EXERCISE MATERIAL:
++++
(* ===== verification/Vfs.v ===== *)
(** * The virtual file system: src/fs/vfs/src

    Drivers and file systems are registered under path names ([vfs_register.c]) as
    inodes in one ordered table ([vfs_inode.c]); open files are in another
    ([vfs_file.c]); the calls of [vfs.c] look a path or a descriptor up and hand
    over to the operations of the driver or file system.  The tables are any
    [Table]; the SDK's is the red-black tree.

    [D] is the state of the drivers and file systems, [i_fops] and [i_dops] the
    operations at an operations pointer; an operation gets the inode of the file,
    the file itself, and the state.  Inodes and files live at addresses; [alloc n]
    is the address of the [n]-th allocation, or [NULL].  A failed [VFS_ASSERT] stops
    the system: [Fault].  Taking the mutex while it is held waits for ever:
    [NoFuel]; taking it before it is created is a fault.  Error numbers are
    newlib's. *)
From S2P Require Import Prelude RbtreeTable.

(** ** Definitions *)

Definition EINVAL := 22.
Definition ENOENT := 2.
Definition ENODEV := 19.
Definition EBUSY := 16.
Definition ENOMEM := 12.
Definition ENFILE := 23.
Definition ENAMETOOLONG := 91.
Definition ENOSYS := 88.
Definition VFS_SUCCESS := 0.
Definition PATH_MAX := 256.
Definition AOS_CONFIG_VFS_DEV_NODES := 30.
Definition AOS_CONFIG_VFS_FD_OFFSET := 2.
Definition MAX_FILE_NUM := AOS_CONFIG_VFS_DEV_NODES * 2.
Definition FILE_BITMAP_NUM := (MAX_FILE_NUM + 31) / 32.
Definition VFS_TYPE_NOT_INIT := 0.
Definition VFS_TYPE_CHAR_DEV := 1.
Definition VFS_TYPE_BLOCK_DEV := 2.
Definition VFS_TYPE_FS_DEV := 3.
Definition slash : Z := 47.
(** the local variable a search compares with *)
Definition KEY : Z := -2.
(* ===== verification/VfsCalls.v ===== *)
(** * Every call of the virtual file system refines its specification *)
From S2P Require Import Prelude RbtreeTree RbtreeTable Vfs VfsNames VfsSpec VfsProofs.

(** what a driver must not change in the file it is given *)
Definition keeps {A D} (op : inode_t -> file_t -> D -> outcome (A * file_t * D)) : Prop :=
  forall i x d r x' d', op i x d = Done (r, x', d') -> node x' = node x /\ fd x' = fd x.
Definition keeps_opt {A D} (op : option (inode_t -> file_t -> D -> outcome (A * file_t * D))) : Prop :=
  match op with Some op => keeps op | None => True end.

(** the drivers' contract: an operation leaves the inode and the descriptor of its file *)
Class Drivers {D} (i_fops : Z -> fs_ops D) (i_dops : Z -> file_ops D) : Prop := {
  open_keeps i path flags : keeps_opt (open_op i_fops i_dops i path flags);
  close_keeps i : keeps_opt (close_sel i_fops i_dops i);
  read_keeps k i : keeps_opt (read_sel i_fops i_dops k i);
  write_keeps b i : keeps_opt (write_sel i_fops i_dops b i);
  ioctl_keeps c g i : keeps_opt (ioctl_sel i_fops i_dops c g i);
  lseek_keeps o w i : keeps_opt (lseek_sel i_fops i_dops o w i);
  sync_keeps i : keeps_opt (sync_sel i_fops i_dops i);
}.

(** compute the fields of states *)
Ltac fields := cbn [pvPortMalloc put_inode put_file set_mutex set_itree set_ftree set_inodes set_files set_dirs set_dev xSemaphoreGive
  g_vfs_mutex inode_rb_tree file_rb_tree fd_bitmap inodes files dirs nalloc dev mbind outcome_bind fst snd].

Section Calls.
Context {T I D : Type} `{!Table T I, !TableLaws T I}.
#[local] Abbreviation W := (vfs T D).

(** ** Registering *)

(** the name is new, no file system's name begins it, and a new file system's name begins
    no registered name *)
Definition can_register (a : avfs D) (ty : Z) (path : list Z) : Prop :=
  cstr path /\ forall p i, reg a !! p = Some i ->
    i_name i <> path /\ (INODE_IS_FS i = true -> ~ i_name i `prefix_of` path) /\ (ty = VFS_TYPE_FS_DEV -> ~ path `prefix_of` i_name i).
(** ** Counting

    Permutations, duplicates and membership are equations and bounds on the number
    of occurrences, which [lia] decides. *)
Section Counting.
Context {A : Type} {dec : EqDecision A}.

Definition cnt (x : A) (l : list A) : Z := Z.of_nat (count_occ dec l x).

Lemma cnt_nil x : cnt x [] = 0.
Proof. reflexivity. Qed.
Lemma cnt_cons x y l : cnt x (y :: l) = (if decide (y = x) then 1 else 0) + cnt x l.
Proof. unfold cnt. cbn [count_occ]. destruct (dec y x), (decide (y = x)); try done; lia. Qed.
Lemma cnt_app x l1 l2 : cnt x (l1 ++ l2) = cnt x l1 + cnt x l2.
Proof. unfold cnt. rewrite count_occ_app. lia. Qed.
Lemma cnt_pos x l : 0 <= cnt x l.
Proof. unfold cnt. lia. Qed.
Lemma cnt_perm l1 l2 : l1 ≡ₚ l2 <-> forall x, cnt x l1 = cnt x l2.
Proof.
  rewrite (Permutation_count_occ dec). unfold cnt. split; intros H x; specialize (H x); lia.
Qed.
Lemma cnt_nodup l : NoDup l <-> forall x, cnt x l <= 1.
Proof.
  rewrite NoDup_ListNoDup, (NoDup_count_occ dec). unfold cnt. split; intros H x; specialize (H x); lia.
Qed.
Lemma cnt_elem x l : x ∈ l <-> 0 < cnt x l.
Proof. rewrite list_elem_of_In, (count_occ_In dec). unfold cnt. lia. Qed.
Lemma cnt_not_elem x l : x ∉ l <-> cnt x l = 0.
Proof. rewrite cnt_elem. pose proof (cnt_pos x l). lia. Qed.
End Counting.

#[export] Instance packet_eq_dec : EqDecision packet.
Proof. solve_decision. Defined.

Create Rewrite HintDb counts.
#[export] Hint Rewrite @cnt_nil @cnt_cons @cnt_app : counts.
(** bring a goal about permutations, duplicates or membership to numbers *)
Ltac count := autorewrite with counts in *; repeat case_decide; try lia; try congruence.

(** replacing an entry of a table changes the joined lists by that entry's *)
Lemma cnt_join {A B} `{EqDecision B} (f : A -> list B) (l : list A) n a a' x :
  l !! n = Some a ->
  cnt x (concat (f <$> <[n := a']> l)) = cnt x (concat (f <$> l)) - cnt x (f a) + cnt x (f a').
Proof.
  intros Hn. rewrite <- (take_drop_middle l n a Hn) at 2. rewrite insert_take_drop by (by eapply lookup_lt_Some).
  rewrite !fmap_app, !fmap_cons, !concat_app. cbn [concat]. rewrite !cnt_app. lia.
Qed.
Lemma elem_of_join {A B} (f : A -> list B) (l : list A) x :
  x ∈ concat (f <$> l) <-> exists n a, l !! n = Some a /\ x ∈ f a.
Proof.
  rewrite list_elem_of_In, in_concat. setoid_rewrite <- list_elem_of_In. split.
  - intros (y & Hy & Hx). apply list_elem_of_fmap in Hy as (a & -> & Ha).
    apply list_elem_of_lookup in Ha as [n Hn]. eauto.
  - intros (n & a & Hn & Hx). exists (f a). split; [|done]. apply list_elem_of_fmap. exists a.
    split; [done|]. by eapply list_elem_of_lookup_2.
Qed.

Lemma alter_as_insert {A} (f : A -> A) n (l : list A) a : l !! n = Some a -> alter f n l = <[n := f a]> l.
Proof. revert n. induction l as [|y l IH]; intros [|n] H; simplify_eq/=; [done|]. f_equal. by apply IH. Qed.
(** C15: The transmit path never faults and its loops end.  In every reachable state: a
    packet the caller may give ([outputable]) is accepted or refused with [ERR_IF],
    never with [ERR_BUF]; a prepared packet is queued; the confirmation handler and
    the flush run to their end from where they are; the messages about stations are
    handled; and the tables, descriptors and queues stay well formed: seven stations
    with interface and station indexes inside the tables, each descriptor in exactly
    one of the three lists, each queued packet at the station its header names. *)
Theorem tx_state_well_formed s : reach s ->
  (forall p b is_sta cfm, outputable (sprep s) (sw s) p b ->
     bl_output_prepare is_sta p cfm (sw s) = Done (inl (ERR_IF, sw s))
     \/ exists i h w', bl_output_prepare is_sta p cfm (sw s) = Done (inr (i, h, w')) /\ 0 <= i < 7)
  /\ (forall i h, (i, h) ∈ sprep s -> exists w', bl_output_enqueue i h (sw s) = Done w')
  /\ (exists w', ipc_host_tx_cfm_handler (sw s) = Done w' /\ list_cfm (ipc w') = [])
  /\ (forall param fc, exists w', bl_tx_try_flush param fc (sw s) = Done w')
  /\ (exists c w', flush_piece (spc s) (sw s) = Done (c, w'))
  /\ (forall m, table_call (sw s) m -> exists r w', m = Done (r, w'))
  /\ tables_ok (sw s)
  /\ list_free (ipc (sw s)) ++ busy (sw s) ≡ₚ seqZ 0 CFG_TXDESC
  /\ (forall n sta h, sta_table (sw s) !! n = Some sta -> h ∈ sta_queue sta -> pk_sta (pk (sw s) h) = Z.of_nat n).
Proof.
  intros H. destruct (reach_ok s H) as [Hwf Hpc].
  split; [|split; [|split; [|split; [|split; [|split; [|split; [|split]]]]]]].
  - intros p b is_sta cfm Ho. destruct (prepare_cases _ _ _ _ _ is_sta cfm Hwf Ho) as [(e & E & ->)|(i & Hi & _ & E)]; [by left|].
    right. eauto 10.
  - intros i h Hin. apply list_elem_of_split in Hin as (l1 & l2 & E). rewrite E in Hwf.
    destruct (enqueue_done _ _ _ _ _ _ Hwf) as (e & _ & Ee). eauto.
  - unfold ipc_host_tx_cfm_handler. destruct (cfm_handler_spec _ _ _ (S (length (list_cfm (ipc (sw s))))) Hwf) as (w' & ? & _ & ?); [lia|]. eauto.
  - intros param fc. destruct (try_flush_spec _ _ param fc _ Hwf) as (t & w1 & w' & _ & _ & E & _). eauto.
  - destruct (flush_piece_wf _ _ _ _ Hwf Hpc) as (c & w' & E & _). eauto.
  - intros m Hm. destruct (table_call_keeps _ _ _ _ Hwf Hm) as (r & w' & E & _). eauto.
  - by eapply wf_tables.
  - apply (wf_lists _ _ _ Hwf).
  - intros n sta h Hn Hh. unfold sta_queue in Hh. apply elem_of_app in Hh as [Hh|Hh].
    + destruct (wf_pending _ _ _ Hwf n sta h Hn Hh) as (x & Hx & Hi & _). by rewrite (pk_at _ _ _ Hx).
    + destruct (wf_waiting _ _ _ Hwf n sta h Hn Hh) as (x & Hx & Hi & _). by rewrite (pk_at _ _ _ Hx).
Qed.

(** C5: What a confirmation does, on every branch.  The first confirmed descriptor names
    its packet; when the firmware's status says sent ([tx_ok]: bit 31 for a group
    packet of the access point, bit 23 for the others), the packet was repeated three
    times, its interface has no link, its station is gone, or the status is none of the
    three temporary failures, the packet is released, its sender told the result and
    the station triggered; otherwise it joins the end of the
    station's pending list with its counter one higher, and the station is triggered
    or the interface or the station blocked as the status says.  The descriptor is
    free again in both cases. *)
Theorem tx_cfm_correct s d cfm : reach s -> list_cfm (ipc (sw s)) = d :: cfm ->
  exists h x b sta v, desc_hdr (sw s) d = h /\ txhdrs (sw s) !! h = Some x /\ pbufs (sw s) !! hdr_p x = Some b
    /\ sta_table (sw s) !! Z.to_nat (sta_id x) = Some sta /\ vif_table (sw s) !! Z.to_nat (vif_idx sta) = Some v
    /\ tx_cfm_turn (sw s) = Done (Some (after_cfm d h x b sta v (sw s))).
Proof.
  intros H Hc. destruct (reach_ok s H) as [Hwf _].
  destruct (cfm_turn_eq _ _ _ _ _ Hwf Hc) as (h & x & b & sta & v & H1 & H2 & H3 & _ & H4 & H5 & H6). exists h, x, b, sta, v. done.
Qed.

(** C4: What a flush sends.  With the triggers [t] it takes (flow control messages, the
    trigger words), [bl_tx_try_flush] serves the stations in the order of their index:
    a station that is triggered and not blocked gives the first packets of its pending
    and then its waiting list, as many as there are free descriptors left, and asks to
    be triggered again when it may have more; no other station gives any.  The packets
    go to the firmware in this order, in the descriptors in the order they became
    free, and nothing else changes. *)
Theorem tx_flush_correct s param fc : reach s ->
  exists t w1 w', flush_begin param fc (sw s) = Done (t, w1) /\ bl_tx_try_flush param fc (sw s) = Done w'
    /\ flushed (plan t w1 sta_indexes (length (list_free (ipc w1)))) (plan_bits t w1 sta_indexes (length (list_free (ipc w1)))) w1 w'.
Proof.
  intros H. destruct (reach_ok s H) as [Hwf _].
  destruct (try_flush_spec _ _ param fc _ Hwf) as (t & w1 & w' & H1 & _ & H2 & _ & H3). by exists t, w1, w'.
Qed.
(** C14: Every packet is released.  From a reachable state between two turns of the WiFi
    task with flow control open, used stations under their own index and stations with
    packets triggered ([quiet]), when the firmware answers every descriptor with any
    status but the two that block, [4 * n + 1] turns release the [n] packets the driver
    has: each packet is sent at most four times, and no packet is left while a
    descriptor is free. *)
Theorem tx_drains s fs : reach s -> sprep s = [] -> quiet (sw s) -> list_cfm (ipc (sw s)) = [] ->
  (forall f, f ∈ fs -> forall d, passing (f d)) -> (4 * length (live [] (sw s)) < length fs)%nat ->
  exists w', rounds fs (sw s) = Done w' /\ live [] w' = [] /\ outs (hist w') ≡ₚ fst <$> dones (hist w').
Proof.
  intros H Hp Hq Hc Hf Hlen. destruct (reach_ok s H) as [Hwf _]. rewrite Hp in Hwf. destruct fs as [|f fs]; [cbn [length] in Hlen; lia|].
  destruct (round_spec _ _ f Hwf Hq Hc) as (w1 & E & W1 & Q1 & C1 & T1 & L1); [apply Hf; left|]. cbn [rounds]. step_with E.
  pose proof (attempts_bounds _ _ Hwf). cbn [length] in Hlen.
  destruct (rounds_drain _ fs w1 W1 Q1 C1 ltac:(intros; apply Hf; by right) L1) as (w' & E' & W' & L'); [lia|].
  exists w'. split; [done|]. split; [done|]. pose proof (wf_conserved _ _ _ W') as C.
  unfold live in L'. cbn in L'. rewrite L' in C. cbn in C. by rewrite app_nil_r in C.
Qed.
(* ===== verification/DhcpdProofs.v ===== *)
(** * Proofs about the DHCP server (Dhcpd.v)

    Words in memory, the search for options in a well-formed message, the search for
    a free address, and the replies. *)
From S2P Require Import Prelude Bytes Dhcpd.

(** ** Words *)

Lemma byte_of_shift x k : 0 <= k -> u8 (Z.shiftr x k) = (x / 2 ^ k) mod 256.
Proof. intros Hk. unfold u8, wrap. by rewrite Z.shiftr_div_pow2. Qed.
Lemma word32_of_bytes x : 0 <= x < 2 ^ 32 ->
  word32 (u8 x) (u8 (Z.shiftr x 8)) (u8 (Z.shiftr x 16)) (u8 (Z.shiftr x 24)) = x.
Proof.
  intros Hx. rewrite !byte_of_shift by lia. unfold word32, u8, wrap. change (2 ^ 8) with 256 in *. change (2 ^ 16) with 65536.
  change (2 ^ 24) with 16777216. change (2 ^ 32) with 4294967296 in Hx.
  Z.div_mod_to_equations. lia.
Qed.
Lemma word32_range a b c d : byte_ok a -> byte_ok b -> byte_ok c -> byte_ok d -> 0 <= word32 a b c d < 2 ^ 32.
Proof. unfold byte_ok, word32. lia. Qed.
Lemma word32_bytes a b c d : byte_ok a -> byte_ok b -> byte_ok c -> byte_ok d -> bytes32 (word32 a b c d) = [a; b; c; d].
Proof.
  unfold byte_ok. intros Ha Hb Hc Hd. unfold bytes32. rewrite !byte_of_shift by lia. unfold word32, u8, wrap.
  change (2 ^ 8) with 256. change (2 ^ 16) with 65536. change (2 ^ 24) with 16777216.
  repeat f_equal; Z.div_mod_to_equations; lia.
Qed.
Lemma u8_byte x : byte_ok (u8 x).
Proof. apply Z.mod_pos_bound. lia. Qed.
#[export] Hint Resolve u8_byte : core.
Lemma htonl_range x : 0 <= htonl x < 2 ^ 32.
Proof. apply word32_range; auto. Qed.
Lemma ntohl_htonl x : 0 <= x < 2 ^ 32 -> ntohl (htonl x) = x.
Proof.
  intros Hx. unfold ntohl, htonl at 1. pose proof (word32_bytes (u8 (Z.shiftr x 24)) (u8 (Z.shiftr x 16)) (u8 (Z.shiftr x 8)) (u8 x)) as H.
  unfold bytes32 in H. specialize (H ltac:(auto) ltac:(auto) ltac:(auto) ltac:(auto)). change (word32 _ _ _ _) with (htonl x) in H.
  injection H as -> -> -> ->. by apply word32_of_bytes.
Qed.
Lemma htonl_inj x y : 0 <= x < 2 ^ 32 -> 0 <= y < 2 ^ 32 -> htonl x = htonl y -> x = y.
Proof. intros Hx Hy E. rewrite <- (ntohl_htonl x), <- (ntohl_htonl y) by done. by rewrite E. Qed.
++++
TASK DESCRIPTION:
Reproduce exactly the lines above from the line with "split; [done|]. by" to the line with "(** C15: The", including both, and add nothing.

SOLUTION TO THIS TASK:
    split; [done|]. by eapply list_elem_of_lookup_2.
Qed.

Lemma alter_as_insert {A} (f : A -> A) n (l : list A) a : l !! n = Some a -> alter f n l = <[n := f a]> l.
Proof. revert n. induction l as [|y l IH]; intros [|n] H; simplify_eq/=; [done|]. f_equal. by apply IH. Qed.
(** C15: The transmit path never faults and its loops end.  In every reachable state: a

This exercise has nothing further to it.